Our walk to his place of sojourn in the moonlight was very delightful. On the way I told him that not long before, when I quoted a verse of Bryant's to Horace Greeley, Mr. Greeley replied: "Bryant is all very well, but by far the greatest poet this country has produced is John Greenleaf Whittier." "Did our friend Horace say that?" meekly inquired Whittier, and a smile of satisfaction flowed over his Quaker countenance. The man is not born yet who does not like an honest compliment, especially if it comes from a high quarter. In the course of my life I have received several very pleasant letters from my venerable friend, the Quaker poet; but immediately after his eightieth birthday he addressed me the following letter, which, believing it to be his last, I framed and hung on the walls of my library:
OAK KNOLL, 12th month, 17th, 1887. My dear Dr. Cuyler,
I thank thee for thy loving letter to me on my birthday, which I would have answered immediately but for illness; and, my friend, I wish I was more worthy of the kind and good things said of me. But my prayer is, "God be Merciful to me." And I think my prayer will be answered, for His Mercy and His Justice are one. May the Lord bless thee. Thy friend sincerely,
JOHN G. WHITTIER
This note, so redolent of humility, was written a few days after he had received a most superb birthday ovation from the public men of Massachusetts, and from the most eminent literary men in all parts of the nation.
In the days of my boyhood the most colossal figure, physically and intellectually, in American politics, was Daniel Webster. I well remember when I first put eye upon him. It was when I was pursuing my studies in the New York University Grammar School in preparation for Princeton College. I was strolling one day on the Battery, and met a friend who said to me: "Yonder goes Daniel Webster; he has just landed from that man-of-war; go and get a good look at him." I hastened my steps and, as I came near him, I was as much awe-stricken as if I had been gazing on Bunker Hill Monument, He was unquestionably the most majestic specimen of manhood that ever trod this continent. Carlyle called him "The Great Norseman," and said that his eyes were like great anthracite furnaces that needed blowing up. Coal heavers in London stopped to stare at him as he stalked by, and it is well authenticated that Sydney Smith said of him, "That man is a fraud; for it is impossible for any one to be as great as he looks."

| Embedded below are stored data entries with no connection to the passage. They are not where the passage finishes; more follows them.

(* ===== verification/Digest.v ===== *)
(** The parts of [hashlib] and [json] the modelled code calls: SHA-256 with its
    hexadecimal digest, and [json.dumps] in the canonical form used for hashing
    (sorted keys, no spaces, ASCII only, no NaN). *)

From Stdlib Require Import Ascii.
From S2P Require Import Prelude PyVal.

Local Open Scope Z_scope.

(** * SHA-256 (FIPS 180-4) on 32-bit words *)

Module SHA256.

Definition w32 (z : Z) : Z := z mod 2 ^ 32.
Definition add32 (a b : Z) : Z := w32 (a + b).
Definition rotr (n x : Z) : Z := Z.lor (Z.shiftr x n) (w32 (Z.shiftl x (32 - n))).
Definition not32 (x : Z) : Z := 2 ^ 32 - 1 - x.

Definition ch (x y z : Z) : Z := Z.lxor (Z.land x y) (Z.land (not32 x) z).
Definition maj (x y z : Z) : Z := Z.lxor (Z.land x y) (Z.lxor (Z.land x z) (Z.land y z)).
Definition bsig0 (x : Z) : Z := Z.lxor (rotr 2 x) (Z.lxor (rotr 13 x) (rotr 22 x)).
Definition bsig1 (x : Z) : Z := Z.lxor (rotr 6 x) (Z.lxor (rotr 11 x) (rotr 25 x)).
Definition ssig0 (x : Z) : Z := Z.lxor (rotr 7 x) (Z.lxor (rotr 18 x) (Z.shiftr x 3)).
Definition ssig1 (x : Z) : Z := Z.lxor (rotr 17 x) (Z.lxor (rotr 19 x) (Z.shiftr x 10)).

Definition K : list Z :=
  [1116352408; 1899447441; 3049323471; 3921009573; 961987163; 1508970993;
   2453635748; 2870763221; 3624381080; 310598401; 607225278; 1426881987;
   1925078388; 2162078206; 2614888103; 3248222580; 3835390401; 4022224774;
   264347078; 604807628; 770255983; 1249150122; 1555081692; 1996064986;
   2554220882; 2821834349; 2952996808; 3210313671; 3336571891; 3584528711;
   113926993; 338241895; 666307205; 773529912; 1294757372; 1396182291;
   1695183700; 1986661051; 2177026350; 2456956037; 2730485921; 2820302411;
   3259730800; 3345764771; 3516065817; 3600352804; 4094571909; 275423344;
   430227734; 506948616; 659060556; 883997877; 958139571; 1322822218;
   1537002063; 1747873779; 1955562222; 2024104815; 2227730452; 2361852424;
   2428436474; 2756734187; 3204031479; 3329325298].

Definition H0 : list Z := [1779033703; 3144134277; 1013904242; 2773480762; 1359893119; 2600822924; 528734635; 1541459225].

(** The message schedule, built backwards: [w] holds the words so far, last first. *)
Fixpoint extend (n : nat) (w : list Z) : list Z :=
  match n with
  | O => w
  | S n' =>
      let word i := nth i w 0 in
      extend n' (add32 (add32 (ssig1 (word 1%nat)) (word 6%nat))
                       (add32 (ssig0 (word 14%nat)) (word 15%nat)) :: w)
  end.

Definition round (st : list Z) (kw : Z * Z) : list Z :=
  match st with
  | [a; b; c; d; e; f; g; h] =>
      let t1 := add32 (add32 h (bsig1 e)) (add32 (ch e f g) (add32 (fst kw) (snd kw))) in
      let t2 := add32 (bsig0 a) (maj a b c) in
      [add32 t1 t2; a; b; c; add32 d t1; e; f; g]
  | _ => st
  end.

Definition compress (st block : list Z) : list Z :=
  let w := reverse (extend 48 (reverse block)) in
  zip_with add32 st (foldl round st (zip K w)).

(** Big-endian bytes to words and back. *)
Fixpoint words (bytes : list Z) : list Z :=
  match bytes with
  | b0 :: b1 :: b2 :: b3 :: rest => (((b0 * 256 + b1) * 256 + b2) * 256 + b3) :: words rest
  | _ => []
  end.

Fixpoint be_bytes (n : nat) (z : Z) : list Z :=
  match n with O => [] | S n' => be_bytes n' (z / 256) ++ [z mod 256] end.

Definition pad (bytes : list Z) : list Z :=
  let len := Z.of_nat (length bytes) in
  bytes ++ [128] ++ repeat 0 (Z.to_nat ((55 - len) mod 64)) ++ be_bytes 8 (8 * len).

Fixpoint blocks (n : nat) (ws : list Z) : list (list Z) :=
  match n with O => [] | S n' => take 16 ws :: blocks n' (drop 16 ws) end.

Definition digest (bytes : list Z) : list Z :=
  let ws := words (pad bytes) in
  foldl compress H0 (blocks (length ws / 16) ws).

End SHA256.

Definition hex_digit (n : Z) : ascii :=
  let k := Z.to_nat n in
  if (k <? 10)%nat then ascii_of_nat (48 + k) else ascii_of_nat (87 + k).

Definition hex_bytes (l : list Z) : list ascii :=
  l ≫= λ b, [hex_digit (b / 16); hex_digit (b mod 16)].

Definition byte_values (s : string) : list Z :=
  (λ c, Z.of_nat (nat_of_ascii c)) <$> chars s.

(** [hashlib.sha256(data).hexdigest()] on the bytes [data]. *)
Definition sha256_hexdigest (data : string) : string :=
  of_chars (hex_bytes (SHA256.digest (byte_values data) ≫= SHA256.be_bytes 4)).

#[global] Arguments sha256_hexdigest : simpl never.

Example sha256_abc : sha256_hexdigest "abc" =
  "ba7816bf8f01cfea414140de5dae2223b00361a396177a9cb410ff61f20015ad".
Proof. vm_compute. reflexivity. Qed.

Example sha256_two_blocks :
  sha256_hexdigest "abcdbcdecdefdefgefghfghighijhijkijkljklmklmnlmnomnopnopq" =
  "248d6a61d20638b8e5c026930c3e6039a33ce45964ff2167f6ecedd419db06c1".
Proof. vm_compute. reflexivity. Qed.

(** * JSON *)

Definition quote : ascii := ascii_of_nat 34.
Definition backslash : ascii := ascii_of_nat 92.

(** One character of a string under [ensure_ascii=True]. *)
Definition json_char (c : ascii) : list ascii :=
  let n := nat_of_ascii c in
  let esc d := [backslash; d] in
  if Ascii.eqb c quote then esc quote
  else if Ascii.eqb c backslash then esc backslash
  else if (n =? 8)%nat then esc "b"%char
  else if (n =? 9)%nat then esc "t"%char
  else if (n =? 10)%nat then esc "n"%char
  else if (n =? 12)%nat then esc "f"%char
  else if (n =? 13)%nat then esc "r"%char
  else if in_range c 32 126 then [c]
  else [backslash; "u"%char; "0"%char; "0"%char;
        hex_digit (Z.of_nat n / 16); hex_digit (Z.of_nat n mod 16)].

Definition json_string (s : string) : string :=
  of_chars (quote :: (chars s ≫= json_char) ++ [quote]).

Definition join (sep : string) (l : list string) : string :=
  match l with
  | [] => EmptyString
  | x :: l' => foldl (λ acc y, acc +:+ sep +:+ y) x l'
  end.

Definition key_leb {V} (a b : string * V) : bool := String.leb (fst a) (fst b).

(** The shortest decimal text that reads back as the same finite float:
    [float.__repr__], a parameter of the model. *)
Class FloatRepr := float_repr : pyfloat → string.

(** [json.dumps(v, sort_keys=True, separators=(",", ":"), ensure_ascii=True,
    allow_nan=False)]; [None] is the exception (ValueError on a non-finite float,
    TypeError on an object JSON has no form for). *)
Fixpoint json_dumps `{FloatRepr} (v : pyval) : option string :=
  match v with
  | VNone => Some "null"
  | VBool b => Some (if b then "true" else "false")
  | VInt z => Some (pretty z)
  | VFloat (FFin m e) => Some (float_repr (FFin m e))
  | VFloat _ => None
  | VStr s => Some (json_string s)
  | VList l =>
      (λ items, "[" +:+ join "," items +:+ "]") <$>
      (fix go l := match l with
         | [] => Some []
         | x :: l' => y ← json_dumps x; ys ← go l'; Some (y :: ys)
         end) l
  | VMap kvs =>
      (λ items : list (string * string),
         "{" +:+ join "," ((λ kv, json_string (fst kv) +:+ ":" +:+ snd kv) <$> sort_by key_leb items)
             +:+ "}") <$>
      (fix go kvs := match kvs with
         | [] => Some []
         | (k, x) :: l' => y ← json_dumps x; ys ← go l'; Some ((k, y) :: ys)
         end) kvs
  | VOther | VRaise => None
  end.

(** The values of a mapping, serialised; a failing value fails the mapping. *)
Definition dump_entries `{FloatRepr} : list (string * pyval) → option (list (string * string)) :=
  fix go kvs := match kvs with
    | [] => Some []
    | (k, x) :: l' => y ← json_dumps x; ys ← go l'; Some ((k, y) :: ys)
    end.

Lemma json_dumps_VMap `{FloatRepr} kvs :
  json_dumps (VMap kvs) =
  (λ items : list (string * string),
     "{" +:+ join "," ((λ kv, json_string (fst kv) +:+ ":" +:+ snd kv) <$> sort_by key_leb items)
         +:+ "}") <$> dump_entries kvs.
Proof. done. Qed.

Lemma dump_entries_keys `{FloatRepr} kvs out : dump_entries kvs = Some out → out.*1 = kvs.*1.
Proof.
  revert out. induction kvs as [|[k v] kvs IH]; intros out; cbn; [naive_solver|].
  destruct (json_dumps v); cbn; [|done].
  destruct (dump_entries kvs) eqn:E; cbn; [|done]. intros; simplify_eq/=. f_equal. by apply IH.
Qed.

Lemma dump_entries_Permutation `{FloatRepr} kvs1 kvs2 :
  kvs1 ≡ₚ kvs2 →
  match dump_entries kvs1, dump_entries kvs2 with
  | Some o1, Some o2 => o1 ≡ₚ o2
  | None, None => True
  | _, _ => False
  end.
Proof.
  induction 1 as [|[k v] l1 l2 _ IH|[k1 v1] [k2 v2] l|l1 l2 l3 _ IH1 _ IH2]; cbn; [done| | |].
  - destruct (json_dumps v); cbn; [|done].
    destruct (dump_entries l1), (dump_entries l2); cbn; try done. by rewrite IH.
  - destruct (json_dumps v1), (json_dumps v2); cbn; try done;
      destruct (dump_entries l); cbn; try done. apply Permutation_swap.
  - destruct (dump_entries l1), (dump_entries l2), (dump_entries l3); try done. by rewrite IH1.
Qed.

(** Mappings with the same entries in another order have one canonical text. *)
Lemma json_dumps_Permutation `{FloatRepr} kvs1 kvs2 :
  NoDup kvs1.*1 → kvs1 ≡ₚ kvs2 → json_dumps (VMap kvs1) = json_dumps (VMap kvs2).
Proof.
  intros Hnd Hp. rewrite !json_dumps_VMap.
  pose proof (dump_entries_Permutation _ _ Hp) as Hd.
  destruct (dump_entries kvs1) as [o1|] eqn:E1, (dump_entries kvs2) as [o2|] eqn:E2; try done.
  cbn. do 4 f_equal. apply dump_entries_keys in E1.
  assert (Hnd1 : NoDup o1.*1) by by rewrite E1.
  f_equal. eapply StronglySorted_unique_strong;
    [|apply sort_by_sorted; [intros ??; apply string_leb_total|intros ???; apply string_leb_trans]..
     |by rewrite !sort_by_Permutation].
  intros [ka va] [kb vb] Ha Hb H1 H2.
  apply elem_of_sort_by in Ha, Hb. rewrite <- Hd in Hb.
  apply Is_true_true in H1, H2. unfold key_leb in H1, H2. cbn in H1, H2.
  assert (ka = kb) as <- by by apply String.leb_antisym.
  f_equal. eapply assoc_NoDup in Ha, Hb; [|done..]. congruence.
Qed.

Mr. Webster, as I saw him that day, was in the vigor of his splendid prime. When he spoke in the Senate chamber it was his custom to wear the Whig uniform, a blue coat with metal buttons and a buff waistcoat; but that day he was dressed in a claret colored coat and black trousers. His complexion was a swarthy brown. He used to say that while his handsome brother Ezekiel was very fair, he "had all the soot of the family in his face." Such a mountain of a brow I have never seen before or since. I followed behind him until he entered the carriage of Mr. Robert Minturn that was waiting for him, and as he rode away he looked like Jupiter Olympus. Although I saw Mr. Webster several times afterwards, I never heard him speak until the closing year of his life. The Honorable Lewis Condit, of Morristown, N.J., was in Congress at the time when Webster had his historic combat with Senator Hayne, of South Carolina, and was present during the delivery of the most magnificent speech ever delivered in our Senate. He described the historic scene to me minutely.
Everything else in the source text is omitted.